We hardly ever experienced adverse weather, but did contend with
an annual rainfall of up to about 150 inches per year. The
surrounding community had the appearance of serenity as one looked at
the small farms. These in
reality were “Stump Ranches” where small tracks of land had been
partially cleared of the huge stumps left after the area had been logged
in the 1920s. These stumps
were huge fir and cedar four to eight feet in diameter and about six to
eight feet high, and very difficult to remove. The
center of activity was the Crescent Consolidate School built in the
heyday of logging a result of the high income and land values. The
school is still called Crescent Consolidated School and houses about 120
students for grades’ one through twelve.
The school to this day earns more scholarships per capita than
any other school in the state plus sending basketball and football teams
to the state for the B finals.
This
was primarily a logging community in which most residents worked as
loggers with a small farm to supplement their income by producing most
of the family’s food. The
ethnic majority of the people was second generation from Sweden and
Finland and was still bilingual. Most
of the Scandinavian customs still persisted including putting the coffee
pot on the stove before answering the door and the ever-present steam
bath houses in every back yard. I
never learned to speak either language, but I could understand it when
visiting in the homes. Underneath all this tranquility there lurked the presence of
the “Great Depression” that held everyone in its grasp. All the logging camps had been shut down as there was no
demand for lumber, and the mills were not buying logs. Everyone
in the community was of the same social mores with absolutely no money
to buy unnecessary items. We
were forced to live on what we produced always hoping to get from one
season to another. We were
very fortunate that no one went hungry for there were always eggs,
butter, milk, plus the meat and vegetables that were canned.
What little money came in had to be used to purchase staples such
as flour, coffee, etc. These
conditions had the effect of drawing everyone closely together by living
harmoniously and the necessity of helping of each other.
We were all in the same boat as no one was any better off than
the other. When
we started school we were thrilled to have a new pair of blue jeans (I
still do not like blue jeans) and maybe a couple of shirts for the
school year. Many of the
clothes were hand me downs, and by the end of the year usually were
barely held together. Our
shoes lasted until they could no longer be repaired or re-soled and
lasted even longer when rawhide was added for the repairs.
The
actual transition from childhood to the responsibilities of an adult
began as we entered high school. At
the end of the four years we found ourselves having to handle difficult
situations plus suddenly wearing the mantle of an adult.

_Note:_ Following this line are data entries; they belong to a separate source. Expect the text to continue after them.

(** What [insertMetric] does to the world. *)
Lemma insertMetric_effect (m : Monitor.Metric) (a : Answers)
    (self : DatabaseManager) (w : World) :
  wf_world w ->
  let '(ok, w') := insertMetric m a self w in
  connections w' = connections w
  /\ statements w' = statements w
  /\ messages w' = messages w
  /\ has_metrics w' = has_metrics w
  /\ wf_world w'
  /\ metrics w' = metrics w ++ (if ok then [row_of m] else [])
  /\ (ok = true <->
      (exists h, db self = Some h /\ is_open h w = true)
      /\ has_metrics w = true
      /\ prepare_rc a = SQLITE_OK
      /\ Double.is_nan (Monitor.value m) = false
      /\ step_rc a = SQLITE_DONE).
Proof.
  intros Hwf. pose proof Hwf as [Hc Hs].
  assert (Hnil : forall l : list Row, l = l ++ [])
    by (intros; rewrite app_nil_r; reflexivity).
  destruct self as [[h|]]; unfold insertMetric; simpl.
  2:{ do 6 (split; [first [reflexivity|assumption|apply Hnil]|]).
      split; [discriminate|]. intros ((h & Hh & _) & _). discriminate. }
  unfold sqlite3_prepare_v2.
  destruct (is_open h w) eqn:Hopen; simpl.
  2:{ do 6 (split; [first [reflexivity|assumption|apply Hnil]|]).
      split; [discriminate|]. intros ((h' & Hh' & Hh) & _).
      injection Hh' as <-. congruence. }
  destruct (has_metrics w) eqn:Htab; simpl.
  2:{ do 6 (split; [first [reflexivity|assumption|apply Hnil]|]).
      split; [discriminate|]. intros (_ & Hf & _). discriminate. }
  destruct (Z.eqb_spec (prepare_rc a) SQLITE_OK) as [Hp|Hp]; simpl.
  2:{ pose proof Hp as Hp'. apply Z.eqb_neq in Hp'. rewrite Hp'.
      do 6 (split; [first [reflexivity|assumption|apply Hnil]|]).
      split; [discriminate|]. intros (_ & _ & Hf & _). contradiction. }
  unfold sqlite3_step, row_of_stmt. simpl. rewrite Nat.eqb_refl. simpl.
  assert (Hfin : filter (fun i => negb (Nat.eqb (next_statement w) i)) (statements w)
                 = statements w) by (apply filter_fresh; exact Hs).
  assert (Hs' : Forall (fun i => (i < S (next_statement w))%nat) (statements w)).
  { eapply Forall_impl; [|exact Hs]. simpl. intros; lia. }
  destruct (Z.eqb_spec (step_rc a) SQLITE_DONE) as [Hd|Hd]; simpl.
  - destruct (Double.is_nan (Monitor.value m)) eqn:Hn; simpl.
    + rewrite Nat.eqb_refl. simpl. rewrite Hfin.
      do 6 (split; [first [reflexivity|assumption|apply Hnil
                          |unfold wf_world; simpl; rewrite Nat.eqb_refl; simpl;
                           rewrite Hfin; split; assumption]|]).
      split; [discriminate|]. intros (_ & _ & _ & Hf & _). discriminate.
    + rewrite Nat.eqb_refl. simpl. rewrite Hfin.
      do 6 (split; [first [reflexivity|assumption
                          |unfold wf_world; simpl; rewrite Nat.eqb_refl; simpl;
                           rewrite Hfin; split; assumption]|]).
      split; [intros _|reflexivity].
      split; [exists h; split; [reflexivity|assumption]|].
      repeat split; assumption.
  - pose proof Hd as Hd'. apply Z.eqb_neq in Hd'. rewrite Hd'. simpl.
    rewrite Nat.eqb_refl. simpl. rewrite Hfin.
    do 6 (split; [first [reflexivity|assumption|apply Hnil
                        |unfold wf_world; simpl; rewrite Nat.eqb_refl; simpl;
                         rewrite Hfin; split; assumption]|]).
    split; [discriminate|]. intros (_ & _ & _ & _ & Hf). contradiction.
Qed.

(** X12. [insertMetric] touches nothing but the rows: on every path the open
    connections, the schema and the error messages are as before, and the
    statement it has prepared is finalized. *)
Theorem insertMetric_touches_only_the_rows :
  forall (m : Monitor.Metric) (a : Answers) (self : DatabaseManager)
         (w : World),
    wf_world w ->
    let '(_, w') := insertMetric m a self w in
    connections w' = connections w
    /\ statements w' = statements w
    /\ messages w' = messages w
    /\ has_metrics w' = has_metrics w.
Proof.
  intros m a self w Hwf. pose proof (insertMetric_effect m a self w Hwf) as H.
  destruct (insertMetric m a self w) as [ok w'].
  destruct H as (H1 & H2 & H3 & H4 & _). repeat split; assumption.
Qed.

Lemma insertMetric_touches_only_the_rows_witness :
  let '(_, w') :=
    insertMetric sample all_ok {| db := Some 1%nat |}
      {| connections := [1%nat]; next_connection := 2%nat;
         statements := []; next_statement := 1%nat; messages := 0%nat;
         has_metrics := true; metrics := [] |} in
  connections w' = [1%nat] /\ statements w' = [] /\ messages w' = 0%nat
  /\ has_metrics w' = true.
Proof.
  apply (insertMetric_touches_only_the_rows sample all_ok {| db := Some 1%nat |}
           {| connections := [1%nat]; next_connection := 2%nat;
              statements := []; next_statement := 1%nat; messages := 0%nat;
              has_metrics := true; metrics := [] |}).
  split; repeat constructor.
Defined.

(** A text without zero byte is bound in full. *)
Lemma c_text_c_str (t : string) : has_nul t = false -> c_text (c_str t) = t.
Proof.
  unfold c_str. induction t as [|c t IH]; simpl; [reflexivity|].
  destruct (Ascii.eqb c NUL); simpl; [discriminate|].
  intros H. rewrite (IH H). reflexivity.
Qed.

World War II was to totally and drastically change all of our
lives forever, but did prepare us for those traumatic years. At
home my primary jobs were the care of the six and sometimes eight cows
from which we sold cream. This included milking (by hand) each morning
and night, feeding them, and cleaning the barn.
There was always the task of cutting the necessary firewood so
the house was supplied with dry wood for cooking and heat. The wood came from two sources; the first choice was
hopefully finding a wood log of solid fir left from the logging.

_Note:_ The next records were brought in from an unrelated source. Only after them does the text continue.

(** * QR-Generator: a shallow embedding of [src/qr.cc] and its properties

    The C++ class [QRCode] builds a QR symbol eagerly in its constructor.
    Every member function is embedded as a Rocq function that receives the
    fields it reads as arguments and returns the fields it writes.

    - [int] and [std::size_t] values are [Z]; conversions that can wrap
      are written out ([int_of_size_t], [uint32_of_size_t]).
    - [std::uint8_t] values are [Z] in [0, 256).
    - [std::vector<T>] is [list T]; [.at(i)] is [vat], which throws
      [std::out_of_range] outside the vector; unchecked accesses
      ([operator[]], iterator ranges, raw arrays) are [Undefined] there.
    - A [throw] is the outcome [Throw]; undefined behaviour is [Undefined]. *)

From Stdlib Require Import ZArith Lia String Ascii Bool.
From stdpp Require Import base tactics option numbers list.

Local Open Scope Z_scope.

(** ** Outcomes of a call *)

Inductive exn : Type :=
  | LogicError (what : string)
  | OutOfRange
  | LengthError.

Inductive outcome (A : Type) : Type :=
  | Ok (a : A)
  | Throw (e : exn)
  | Undefined.

Arguments Ok {A} a.
Arguments Throw {A} e.
Arguments Undefined {A}.

#[global] Instance outcome_ret : MRet outcome := fun _ a => Ok a.

#[global] Instance outcome_bind : MBind outcome := fun _ _ f m =>
  match m with
  | Ok a => f a
  | Throw e => Throw e
  | Undefined => Undefined
  end.

(** [v.at(i)]: [i] is converted to [std::size_t], so a negative [int] is
    out of range as well. *)
Definition vat {A} (v : list A) (i : Z) : outcome A :=
  if i <? 0 then Throw OutOfRange
  else match v !! Z.to_nat i with
       | Some a => Ok a
       | None => Throw OutOfRange
       end.

(** [v.at(i) = a]. *)
Definition vset {A} (v : list A) (i : Z) (a : A) : outcome (list A) :=
  _ ← vat v i; Ok (<[Z.to_nat i := a]> v).

(** Unchecked read of a raw array or [operator[]]. *)
Definition raw_at {A} (v : list A) (i : Z) : outcome A :=
  if i <? 0 then Undefined
  else match v !! Z.to_nat i with
       | Some a => Ok a
       | None => Undefined
       end.

(** A counted loop whose body may [return]: [None] continues with the
    next index, [Some r] leaves the function with [r]. *)
Fixpoint for_return {I R} (body : I → outcome (option R)) (idx : list I)
  : outcome (option R) :=
  match idx with
  | [] => Ok None
  | i :: idx' =>
      r ← body i;
      match r with
      | Some _ => Ok r
      | None => for_return body idx'
      end
  end.

(** A counted loop threading a state. *)
Fixpoint for_each {I S} (body : I → S → outcome S) (idx : list I) (s : S)
  : outcome S :=
  match idx with
  | [] => Ok s
  | i :: idx' => s' ← body i s; for_each body idx' s'
  end.

(** [for (i = lo; i < hi; ++i)] and [for (i = hi; i >= lo; --i)]. *)
Definition upto (lo hi : Z) : list Z := seqZ lo (hi - lo).
Definition downto (hi lo : Z) : list Z := reverse (seqZ lo (hi - lo + 1)).

(** Conversions between integer types (64-bit [std::size_t], 32-bit [int]). *)
Definition size_t_wrap (z : Z) : Z := z mod 2 ^ 64.
Definition uint32_of_size_t (z : Z) : Z := z mod 2 ^ 32.
Definition int_of_size_t (z : Z) : Z :=
  let r := z mod 2 ^ 32 in if r <? 2 ^ 31 then r else r - 2 ^ 32.

(** ** [qr.h]: error-correction levels and encodings *)

Inductive ErrCor : Type := kLow | kMedium | kQuartile | kHigh.

Definition ErrCor_to_int (e : ErrCor) : Z :=
  match e with kLow => 0 | kMedium => 1 | kQuartile => 2 | kHigh => 3 end.

Definition ErrCor_of_int (j : Z) : option ErrCor :=
  match j with
  | 0 => Some kLow | 1 => Some kMedium | 2 => Some kQuartile | 3 => Some kHigh
  | _ => None
  end.

Record Encoding : Type := mkEncoding {
  encoding_mode_ : Z;
  bits_per_char_0 : Z;   (* versions 1-9 *)
  bits_per_char_1 : Z;   (* versions 10-26 *)
  bits_per_char_2 : Z;   (* versions 27-40 *)
}.

Definition kNumeric_ : Encoding := mkEncoding 1 10 12 14.
Definition kAlpha_   : Encoding := mkEncoding 2 9 11 13.
Definition kByte_    : Encoding := mkEncoding 4 8 16 16.
Definition kEci_     : Encoding := mkEncoding 7 0 0 0.
Definition kKanji_   : Encoding := mkEncoding 8 8 10 12.

Definition getEncodingMode (e : Encoding) : Z := encoding_mode_ e.

Definition getBitsPerChar (e : Encoding) (ver : Z) : outcome Z :=
  if (0 <? ver) && (ver <? 10) then Ok (bits_per_char_0 e)
  else if (9 <? ver) && (ver <? 27) then Ok (bits_per_char_1 e)
  else if (26 <? ver) && (ver <? 41) then Ok (bits_per_char_2 e)
  else Throw (LogicError "Invalid version").

(** ** Static tables *)

Definition kAlphanumericChar_ : string :=
  "0123456789ABCDEFGHIJKLMNOPQRSTUVWXYZ $%*+-./:".

Definition kEC_codewords_per_block_ : list (list Z) :=
  [ [-1;  7; 10; 15; 20; 26; 18; 20; 24; 30; 18; 20; 24; 26; 30; 22; 24; 28; 30; 28; 28; 28; 28; 30; 30; 26; 28; 30; 30; 30; 30; 30; 30; 30; 30; 30; 30; 30; 30; 30; 30];
    [-1; 10; 16; 26; 18; 24; 16; 18; 22; 22; 26; 30; 22; 22; 24; 24; 28; 28; 26; 26; 26; 26; 28; 28; 28; 28; 28; 28; 28; 28; 28; 28; 28; 28; 28; 28; 28; 28; 28; 28; 28];
    [-1; 13; 22; 18; 26; 18; 24; 18; 22; 20; 24; 28; 26; 24; 20; 30; 24; 28; 28; 26; 30; 28; 30; 30; 30; 30; 28; 30; 30; 30; 30; 30; 30; 30; 30; 30; 30; 30; 30; 30; 30];
    [-1; 17; 28; 22; 16; 22; 28; 26; 26; 24; 28; 24; 28; 22; 24; 24; 30; 28; 28; 26; 28; 30; 24; 30; 30; 30; 30; 30; 30; 30; 30; 30; 30; 30; 30; 30; 30; 30; 30; 30; 30] ].

Definition kErr_corr_blocks_ : list (list Z) :=
  [ [-1; 1; 1; 1; 1; 1; 2; 2; 2; 2;  4;  4;  4;  4;  4;  6;  6;  6;  6;  7;  8;  8;  9;  9; 10; 12; 12; 12; 13; 14; 15; 16; 17; 18; 19; 19; 20; 21; 22; 24; 25];
    [-1; 1; 1; 1; 2; 2; 4; 4; 4; 5;  5;  5;  8;  9;  9; 10; 10; 11; 13; 14; 16; 17; 17; 18; 20; 21; 23; 25; 26; 28; 29; 31; 33; 35; 37; 38; 40; 43; 45; 47; 49];
    [-1; 1; 1; 2; 2; 4; 4; 6; 6; 8;  8;  8; 10; 12; 16; 12; 17; 16; 18; 21; 20; 23; 23; 25; 27; 29; 34; 34; 35; 38; 40; 43; 45; 48; 51; 53; 56; 59; 62; 65; 68];
    [-1; 1; 1; 2; 4; 4; 4; 5; 6; 8;  8; 11; 11; 16; 16; 18; 16; 19; 21; 25; 25; 25; 34; 30; 32; 35; 37; 40; 42; 45; 48; 51; 54; 57; 60; 63; 66; 70; 74; 77; 81] ].

(** [table[static_cast<int>(level)][version]] on a [std::int8_t[4][41]]. *)
Definition table_at (t : list (list Z)) (level : ErrCor) (version : Z) : outcome Z :=
  row ← raw_at t (ErrCor_to_int level); raw_at row version.

(** ** Capacity ([qr.cc] lines 100-197) *)

(** The [pow] calls work on small integers, which [double] holds exactly. *)
Definition getTotalModules (version : Z) : Z :=
  if version =? 1 then 21 * 21 - 3 * 8 * 8 - 2 * 15 - 1 - 2 * 5
  else
    let alignBlocks := Z.quot version 7 + 2 in
    (version * 4 + 17) ^ 2 - 3 * 8 * 8 - (alignBlocks ^ 2 - 3) * 5 * 5
    - 2 * (version * 4 + 1) + (alignBlocks - 2) * 5 * 2 - 2 * 15 - 1
    - (if 6 <? version then 2 * 3 * 6 else 0).

Definition getTotalCodewords (version : Z) (error_level : ErrCor) : outcome Z :=
  b ← table_at kErr_corr_blocks_ error_level version;
  e ← table_at kEC_codewords_per_block_ error_level version;
  Ok (Z.shiftr (getTotalModules version) 3 - b * e).

Definition numericCapacity (bits : Z) : Z :=
  Z.quot bits 10 * 3
  + (if 6 <? Z.rem bits 10 then 2 else if 3 <? Z.rem bits 10 then 1 else 0).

These logs were usually about four to five feet in diameter and
about 40 feet long and about 2/3 usable.
This was before chain saws and we used a “drag saw.”
This was a one-cylinder cantankerous gas engine set on a heavy
triangular frame that operated a heavy crosscut saw (Sears used to sell
them). The top of the saw
(the open end of the triangle) was placed on the wood log then dogged to
the log with the bottom of the saw resting on the ground.
After each cut the saw was moved about sixteen inches to the next
cut. Each round was then
moved to a location where it could be split into firewood, and then
loaded to take home. The
second source of wood was to cut green alder or maple (which grew
abundantly) by hand with a six foot cross cut saw. All
of these jobs were usually maneuvered into joint projects with my
friends and all of us working this together.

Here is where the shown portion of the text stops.